This study took place at the Department of Dermatology and Hematology, Walter Cantídio University Hospital, Federal University of Ceará, Fortaleza, Brazil.
Cutaneous manifestations associated with antiphospholipid antibodies
Article first published online: 7 SEP 2004
International Journal of Dermatology
Volume 43, Issue 9, pages 632–637, September 2004
How to Cite
Diógenes, M. J. N., Diógenes, P. C. N., De Morais Carneiro, R. M., Neto, C. C. R., Duarte, F. B. and Holanda, R. R. A. (2004), Cutaneous manifestations associated with antiphospholipid antibodies. International Journal of Dermatology, 43: 632–637. doi: 10.1111/j.1365-4632.2004.01939.x
- Issue published online: 7 SEP 2004
- Article first published online: 7 SEP 2004
Background Primary Antiphospholipid Antibody Syndrome (PAAS) is characterized by detection of antiphospholipid antibodies associated with venous or arterial thrombosis and/or miscarriages by patients with no other associated disease such as systemic lupus erythematosus (SLE). Primary Antiphospholipid Antibody Syndrome has many clinical manifestations of which dermatological ones are probably the most common. The purpose of this study was to determine the frequency of each cutaneous lesion, describing clinical features essential for diagnosis, in patients with Antiphospholipid Antibody Syndrome (AAS) attending Walter Cantídio University Hospital.

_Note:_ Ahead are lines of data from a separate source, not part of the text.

(* ===== verification/Service.v ===== *)
(** * Service life cycle

    [src/src/subsys/threading/service_base.h]: the state transitions every service shares.  A service
    provides the [Do*] work; the base class owns the [ServiceState].  The transition mutex is what makes
    one transition one step here. *)

From S2P Require Import Prelude.

Inductive ServiceState := STOPPED | STARTING | RUNNING | PAUSED | STOPPING.
#[export] Instance ServiceState_eq_dec : EqDecision ServiceState.
Proof. solve_decision. Defined.

(** The work of one service, on its state [S] with effects [E]. *)
Record ServiceWork (S E : Type) := mkServiceWork {
  sw_state : S -> ServiceState;
  sw_set_state : ServiceState -> S -> S;
  sw_is_pausable : bool;
  sw_initialize : M S E bool;
  sw_start : M S E bool;
  sw_stop : M S E bool;
  sw_pause : M S E bool;
  sw_resume : M S E bool;
}.
Arguments sw_state {S E}.
Arguments sw_set_state {S E}.
Arguments sw_is_pausable {S E}.
Arguments sw_initialize {S E}.
Arguments sw_start {S E}.
Arguments sw_stop {S E}.
Arguments sw_pause {S E}.
Arguments sw_resume {S E}.

Section service.
Context {S E : Type} (W : ServiceWork S E).

Definition SetState (st : ServiceState) : M S E unit := modify (sw_set_state W st).

(** [try { ok = work(); } catch(...) { SetState(previous); throw; } if(!ok) { SetState(previous);
    return false; } SetState(next); return true;] *)
Definition Transition (work : M S E bool) (previous next : ServiceState) : M S E bool := fun s =>
  match work s with
  | (s1, e1, Ok true) => (sw_set_state W next s1, e1, Ok true)
  | (s1, e1, Ok false) => (sw_set_state W previous s1, e1, Ok false)
  | (s1, e1, Throw x) => (sw_set_state W previous s1, e1, Throw x)
  | (s1, e1, Oob) => (s1, e1, Oob)
  end.

Definition Initialize : M S E bool :=
  s ← get;
  if negb (bool_decide (sw_state W s = STOPPED)) then mret false else sw_initialize W.

Definition Start : M S E bool :=
  s ← get;
  let previous_state := sw_state W s in
  if bool_decide (previous_state = RUNNING) then mret true
  else if bool_decide (previous_state = STARTING) then mret false
  else SetState STARTING ;; Transition (sw_start W) previous_state RUNNING.

Definition Stop : M S E bool :=
  s ← get;
  let previous_state := sw_state W s in
  if bool_decide (previous_state = STOPPED) then mret true
  else if bool_decide (previous_state = STOPPING) then mret false
  else SetState STOPPING ;; Transition (sw_stop W) previous_state STOPPED.

Definition Pause : M S E bool :=
  s ← get;
  if negb (sw_is_pausable W) || negb (bool_decide (sw_state W s = RUNNING)) then mret false
  else
    sw_pause W ≫= fun ok : bool => if negb ok then mret false else SetState PAUSED ;; mret true.

Definition Resume : M S E bool :=
  s ← get;
  if negb (sw_is_pausable W) || negb (bool_decide (sw_state W s = PAUSED)) then mret false
  else
    sw_resume W ≫= fun ok : bool => if negb ok then mret false else SetState RUNNING ;; mret true.
End service.

(** A service between transitions. *)
Definition settled (st : ServiceState) : Prop := st = STOPPED \/ st = RUNNING \/ st = PAUSED.

(** The laws of the state accessors, and that the work leaves the state to the base class. *)
Class LawfulService {S E} (W : ServiceWork S E) := {
  set_state_get : forall st s, sw_state W (sw_set_state W st s) = st;
  start_keeps : forall s, sw_state W (state_of (sw_start W s)) = sw_state W s;
  stop_keeps : forall s, sw_state W (state_of (sw_stop W s)) = sw_state W s;
  pause_keeps : forall s, sw_state W (state_of (sw_pause W s)) = sw_state W s;
  resume_keeps : forall s, sw_state W (state_of (sw_resume W s)) = sw_state W s;
  work_defined : forall s, result_of (sw_start W s) <> Oob /\ result_of (sw_stop W s) <> Oob;
}.

Section service_lemmas.
Context {S E : Type} (W : ServiceWork S E) `{LawfulService S E W}.

Lemma Transition_settled work previous next s :
  settled previous -> settled next -> result_of (work s) <> Oob ->
  settled (sw_state W (state_of (Transition W work previous next s))).
Proof.
  intros Hp Hn Hd. unfold Transition, state_of, result_of in *.
  destruct (work s) as [[s1 e1] [[]|x|]]; simpl in *; try done; by rewrite set_state_get.
Qed.

(** From a settled state, a transition that runs to its end leaves a settled state, also when the work
    fails or throws; [true] from [Start] means RUNNING and from [Stop] STOPPED. *)
Lemma Start_settled s :
  settled (sw_state W s) ->
  settled (sw_state W (state_of (Start W s))) /\
  (result_of (Start W s) = Ok true -> sw_state W (state_of (Start W s)) = RUNNING) /\
  (result_of (Start W s) = Ok false -> sw_state W (state_of (Start W s)) = sw_state W s).
Proof.
  intros Hs. unfold Start. rewrite bind_get.
  case_bool_decide as Hr; [by rewrite Hr|]. case_bool_decide as Hst; [by rewrite Hst|].
  unfold SetState. rewrite bind_modify. split.
  - apply Transition_settled; [done|by right; left|]. apply work_defined.
  - unfold Transition, state_of, result_of.
    destruct (sw_start W _) as [[s1 e1] [[]|x|]]; simpl; rewrite ?set_state_get; done.
Qed.

Lemma Stop_settled s :
  settled (sw_state W s) ->
  settled (sw_state W (state_of (Stop W s))) /\
  (result_of (Stop W s) = Ok true -> sw_state W (state_of (Stop W s)) = STOPPED) /\
  (result_of (Stop W s) = Ok false -> sw_state W (state_of (Stop W s)) = sw_state W s).
Proof.
  intros Hs. unfold Stop. rewrite bind_get.
  case_bool_decide as Hr; [by rewrite Hr|]. case_bool_decide as Hst; [by rewrite Hst|].
  unfold SetState. rewrite bind_modify. split.
  - apply Transition_settled; [done|by left|]. apply work_defined.
  - unfold Transition, state_of, result_of.
    destruct (sw_stop W _) as [[s1 e1] [[]|x|]]; simpl; rewrite ?set_state_get; done.
Qed.
End service_lemmas.
(** ** Life cycle

    [stack]: the stack of the thread is there. *)

Definition CanbusDoInitialize (stack : bool) : CB bool :=
  if negb stack then mret false
  else
    modify (fun s => s <| frame_msgq_ := [] |>) ;;
    RemoveAllFilters ;; ClearEntries ;;
    modify (fun s => s <| bitrate_detected_ := false |> <| rx_dropped_ := 0 |>) ;;
    s ← get;
    Configure (config_ s).

Definition CanbusDoStart : CB bool :=
  s ← get;
  if negb (is_initialized_ s) then mret false
  else if cb_thread_running s then mret false
  else modify (fun s => s <| cb_thread_running := true |>) ;; mret true.

Definition CanbusDoStop : CB bool :=
  StopActivityMonitoring ;;
  modify (fun s => s <| cb_thread_running := false |>) ;;
  s ← get;
  (if is_initialized_ s then StopController ≫= fun ret : Z => mret (bool_decide (ret = 0) || bool_decide (ret = - EALREADY))
   else mret true) ≫= fun stopped : bool =>
  if negb stopped then mret false
  else
    RemoveAllFilters ;; ClearEntries ;;
    modify (fun s => s <| frame_msgq_ := [] |> <| is_initialized_ := false |> <| bitrate_detected_ := false |>) ;;
    mret true.

Definition CanbusWorkOf (stack : bool) : ServiceWork Canbus CanEffect :=
  {| sw_state := cb_service_state_; sw_set_state := fun st s => s <| cb_service_state_ := st |>;
     sw_is_pausable := false; sw_initialize := CanbusDoInitialize stack; sw_start := CanbusDoStart;
     sw_stop := CanbusDoStop; sw_pause := mret true; sw_resume := mret true |}.
End canbus.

Methods Sixty patients with clinical findings suggestive of AAS were screened, and submitted for clinical and laboratory evaluations including lupus anticoagulant (KCT), anticardiolipin antibodies (IgG and IgM: ELISA), routine laboratory tests and screening tests for possible associated conditions.
Results Twenty-five cases of primary and 14 cases of secondary AAS were diagnosed by clinical and laboratory evidences. Persistent elevated antiphospholipid antibodies without history of thromboembolic events or miscarriages were demonstrated in 21 patients. Forty percent of the patients with AAS had a cutaneous feature as the major complaint. These were dermographism (15), acrocyanosis (13), urticaria (9), diffuse alopecia (9), livedo reticularis (seven), Raynaud's phenomenon (three), purpura (two), ulcers and necrosis (four), nodules (four), pterygium ungueum (one) and subungual hemorrhage (one).
Conclusions Dermatological complaints are very frequent in patients with AAS and may be the first clue to the syndrome. Therefore a careful history and detailed physical examination are essential to diagnose AAS. All dermatologists should investigate the possibility of AAS when facing cutaneous findings related to venous or arterial thrombosis or microthrombosis.